Supplied data:
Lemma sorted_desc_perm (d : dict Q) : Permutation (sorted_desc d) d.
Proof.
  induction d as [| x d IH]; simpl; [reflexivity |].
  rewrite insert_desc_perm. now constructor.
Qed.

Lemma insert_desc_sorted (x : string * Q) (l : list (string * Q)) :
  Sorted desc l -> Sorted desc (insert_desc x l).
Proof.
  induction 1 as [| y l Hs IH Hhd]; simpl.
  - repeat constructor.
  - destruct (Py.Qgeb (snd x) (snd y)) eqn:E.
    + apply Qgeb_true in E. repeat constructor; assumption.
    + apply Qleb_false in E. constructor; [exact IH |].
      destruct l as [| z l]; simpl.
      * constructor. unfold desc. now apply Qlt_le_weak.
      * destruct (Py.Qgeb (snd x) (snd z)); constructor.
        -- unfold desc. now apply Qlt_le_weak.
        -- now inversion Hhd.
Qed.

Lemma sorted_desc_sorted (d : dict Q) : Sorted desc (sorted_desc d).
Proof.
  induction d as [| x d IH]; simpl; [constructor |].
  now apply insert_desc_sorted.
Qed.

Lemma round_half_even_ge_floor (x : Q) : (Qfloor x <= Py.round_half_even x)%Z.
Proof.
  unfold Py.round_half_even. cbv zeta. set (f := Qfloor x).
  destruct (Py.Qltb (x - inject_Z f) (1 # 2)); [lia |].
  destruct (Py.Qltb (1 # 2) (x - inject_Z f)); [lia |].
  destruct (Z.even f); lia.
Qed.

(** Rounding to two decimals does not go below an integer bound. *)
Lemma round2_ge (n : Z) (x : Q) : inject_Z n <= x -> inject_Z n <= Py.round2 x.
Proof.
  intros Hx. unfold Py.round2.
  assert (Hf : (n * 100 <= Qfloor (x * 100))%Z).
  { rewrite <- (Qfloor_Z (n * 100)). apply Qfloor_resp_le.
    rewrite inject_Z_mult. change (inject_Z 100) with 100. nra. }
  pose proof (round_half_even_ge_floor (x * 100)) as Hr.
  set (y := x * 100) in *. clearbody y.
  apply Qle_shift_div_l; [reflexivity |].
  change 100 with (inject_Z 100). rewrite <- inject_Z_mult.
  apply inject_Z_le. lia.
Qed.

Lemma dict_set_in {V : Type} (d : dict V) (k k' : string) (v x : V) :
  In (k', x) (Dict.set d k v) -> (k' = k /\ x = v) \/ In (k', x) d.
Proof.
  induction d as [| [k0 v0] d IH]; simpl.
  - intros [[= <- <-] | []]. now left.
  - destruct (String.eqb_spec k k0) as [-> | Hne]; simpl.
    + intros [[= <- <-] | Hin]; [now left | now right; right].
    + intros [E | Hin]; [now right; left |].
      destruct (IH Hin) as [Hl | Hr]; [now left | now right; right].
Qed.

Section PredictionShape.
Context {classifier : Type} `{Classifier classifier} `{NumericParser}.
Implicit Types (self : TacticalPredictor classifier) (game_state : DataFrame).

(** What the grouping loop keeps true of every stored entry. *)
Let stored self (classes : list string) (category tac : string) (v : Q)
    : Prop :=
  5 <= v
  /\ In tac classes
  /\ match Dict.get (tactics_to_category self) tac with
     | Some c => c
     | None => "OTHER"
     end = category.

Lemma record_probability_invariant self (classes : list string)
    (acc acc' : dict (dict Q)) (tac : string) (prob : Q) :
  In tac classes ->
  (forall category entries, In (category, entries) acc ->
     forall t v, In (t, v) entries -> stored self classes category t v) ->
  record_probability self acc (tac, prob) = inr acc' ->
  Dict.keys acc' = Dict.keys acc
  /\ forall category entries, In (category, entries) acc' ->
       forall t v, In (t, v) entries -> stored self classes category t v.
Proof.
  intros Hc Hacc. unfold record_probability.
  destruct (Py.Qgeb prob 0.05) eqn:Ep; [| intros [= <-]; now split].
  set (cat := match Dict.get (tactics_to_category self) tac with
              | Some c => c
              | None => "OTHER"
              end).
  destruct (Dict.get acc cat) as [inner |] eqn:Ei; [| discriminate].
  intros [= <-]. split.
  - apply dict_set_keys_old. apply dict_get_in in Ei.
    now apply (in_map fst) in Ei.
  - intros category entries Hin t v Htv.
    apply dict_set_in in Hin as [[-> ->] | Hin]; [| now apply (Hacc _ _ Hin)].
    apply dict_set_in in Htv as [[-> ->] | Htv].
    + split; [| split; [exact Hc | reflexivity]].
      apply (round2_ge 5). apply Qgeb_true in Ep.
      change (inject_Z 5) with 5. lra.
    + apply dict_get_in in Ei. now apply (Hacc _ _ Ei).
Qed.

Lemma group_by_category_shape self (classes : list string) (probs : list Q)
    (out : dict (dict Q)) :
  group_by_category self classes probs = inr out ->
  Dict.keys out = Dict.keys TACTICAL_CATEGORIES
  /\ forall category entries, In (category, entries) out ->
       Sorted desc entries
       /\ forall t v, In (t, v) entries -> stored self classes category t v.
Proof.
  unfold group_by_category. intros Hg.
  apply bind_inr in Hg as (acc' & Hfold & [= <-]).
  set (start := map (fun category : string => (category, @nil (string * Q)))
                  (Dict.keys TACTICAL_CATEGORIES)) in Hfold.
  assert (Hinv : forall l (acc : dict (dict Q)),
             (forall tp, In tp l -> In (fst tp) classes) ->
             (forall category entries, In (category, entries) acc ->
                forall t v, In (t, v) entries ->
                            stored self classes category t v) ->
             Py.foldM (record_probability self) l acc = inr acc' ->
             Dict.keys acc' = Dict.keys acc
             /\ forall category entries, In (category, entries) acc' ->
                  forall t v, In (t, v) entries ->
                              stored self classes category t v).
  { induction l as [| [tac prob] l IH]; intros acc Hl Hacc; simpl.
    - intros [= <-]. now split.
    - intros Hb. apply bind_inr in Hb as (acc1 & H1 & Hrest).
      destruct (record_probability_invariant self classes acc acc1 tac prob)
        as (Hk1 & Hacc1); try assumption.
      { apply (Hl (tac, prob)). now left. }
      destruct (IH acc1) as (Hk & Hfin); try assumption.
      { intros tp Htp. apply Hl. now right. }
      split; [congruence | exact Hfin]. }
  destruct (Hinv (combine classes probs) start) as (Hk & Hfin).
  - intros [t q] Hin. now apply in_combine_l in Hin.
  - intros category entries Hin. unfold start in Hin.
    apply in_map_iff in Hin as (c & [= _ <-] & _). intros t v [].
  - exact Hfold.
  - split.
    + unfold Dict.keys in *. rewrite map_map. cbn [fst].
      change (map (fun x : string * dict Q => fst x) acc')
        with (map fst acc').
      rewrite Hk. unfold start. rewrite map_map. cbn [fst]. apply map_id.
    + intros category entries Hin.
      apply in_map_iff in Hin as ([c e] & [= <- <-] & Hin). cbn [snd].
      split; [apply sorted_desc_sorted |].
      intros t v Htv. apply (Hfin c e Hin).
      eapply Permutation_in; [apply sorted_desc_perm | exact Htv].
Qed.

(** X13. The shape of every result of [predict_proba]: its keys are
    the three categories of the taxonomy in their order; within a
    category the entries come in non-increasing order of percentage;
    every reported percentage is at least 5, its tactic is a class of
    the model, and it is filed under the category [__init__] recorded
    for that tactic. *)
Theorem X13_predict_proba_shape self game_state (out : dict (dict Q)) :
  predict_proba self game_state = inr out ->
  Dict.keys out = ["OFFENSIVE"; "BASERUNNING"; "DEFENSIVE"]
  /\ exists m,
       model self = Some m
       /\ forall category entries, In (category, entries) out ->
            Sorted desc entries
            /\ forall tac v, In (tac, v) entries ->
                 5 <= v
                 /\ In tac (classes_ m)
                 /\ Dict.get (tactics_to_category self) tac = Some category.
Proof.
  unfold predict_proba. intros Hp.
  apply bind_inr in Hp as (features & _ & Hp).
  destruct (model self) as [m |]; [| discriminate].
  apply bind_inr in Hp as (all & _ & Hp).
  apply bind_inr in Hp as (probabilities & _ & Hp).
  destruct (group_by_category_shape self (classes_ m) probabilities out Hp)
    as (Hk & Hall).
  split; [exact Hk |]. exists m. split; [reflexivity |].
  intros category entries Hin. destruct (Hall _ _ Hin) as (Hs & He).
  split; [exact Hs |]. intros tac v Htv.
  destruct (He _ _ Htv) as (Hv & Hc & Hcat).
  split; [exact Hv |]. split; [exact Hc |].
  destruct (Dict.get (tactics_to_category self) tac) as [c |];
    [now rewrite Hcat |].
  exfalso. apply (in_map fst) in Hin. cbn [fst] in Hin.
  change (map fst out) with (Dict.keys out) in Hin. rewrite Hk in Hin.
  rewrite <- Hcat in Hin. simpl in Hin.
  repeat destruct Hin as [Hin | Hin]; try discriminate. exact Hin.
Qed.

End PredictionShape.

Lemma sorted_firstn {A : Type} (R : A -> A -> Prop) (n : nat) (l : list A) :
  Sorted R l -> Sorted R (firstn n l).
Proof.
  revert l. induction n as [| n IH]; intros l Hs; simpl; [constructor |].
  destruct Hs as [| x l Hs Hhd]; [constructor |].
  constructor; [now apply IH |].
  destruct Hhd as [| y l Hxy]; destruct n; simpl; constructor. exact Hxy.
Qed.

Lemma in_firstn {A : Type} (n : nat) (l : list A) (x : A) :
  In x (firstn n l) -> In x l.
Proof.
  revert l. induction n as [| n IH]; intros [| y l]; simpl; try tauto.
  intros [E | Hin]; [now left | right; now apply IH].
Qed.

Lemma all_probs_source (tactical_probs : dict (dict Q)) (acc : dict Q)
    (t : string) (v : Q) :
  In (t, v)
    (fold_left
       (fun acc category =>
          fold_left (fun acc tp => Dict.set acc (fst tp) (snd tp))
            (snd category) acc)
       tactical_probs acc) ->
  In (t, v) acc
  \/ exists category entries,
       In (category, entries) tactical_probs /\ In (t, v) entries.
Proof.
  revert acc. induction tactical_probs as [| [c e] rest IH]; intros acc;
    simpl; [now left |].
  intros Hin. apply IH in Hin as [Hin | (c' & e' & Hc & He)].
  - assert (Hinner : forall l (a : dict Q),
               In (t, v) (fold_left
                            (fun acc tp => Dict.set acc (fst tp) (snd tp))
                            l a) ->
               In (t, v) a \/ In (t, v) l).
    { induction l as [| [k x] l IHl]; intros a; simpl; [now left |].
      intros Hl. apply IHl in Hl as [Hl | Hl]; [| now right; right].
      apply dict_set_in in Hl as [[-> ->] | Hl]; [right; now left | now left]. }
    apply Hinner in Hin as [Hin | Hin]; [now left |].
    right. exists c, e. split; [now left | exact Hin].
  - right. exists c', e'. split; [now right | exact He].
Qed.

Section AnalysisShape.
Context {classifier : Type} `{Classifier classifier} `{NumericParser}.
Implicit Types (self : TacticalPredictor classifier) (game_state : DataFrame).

What is being asked:
Could you reproduce exactly the lines of the entries above, from the one with "destruct Hhd as" through the one with "revert l. induction n as [| n IH]; intros [|", and nothing else?

Task result:
  destruct Hhd as [| y l Hxy]; destruct n; simpl; constructor. exact Hxy.
Qed.

Lemma in_firstn {A : Type} (n : nat) (l : list A) (x : A) :
  In x (firstn n l) -> In x l.
Proof.
  revert l. induction n as [| n IH]; intros [| y l]; simpl; try tauto.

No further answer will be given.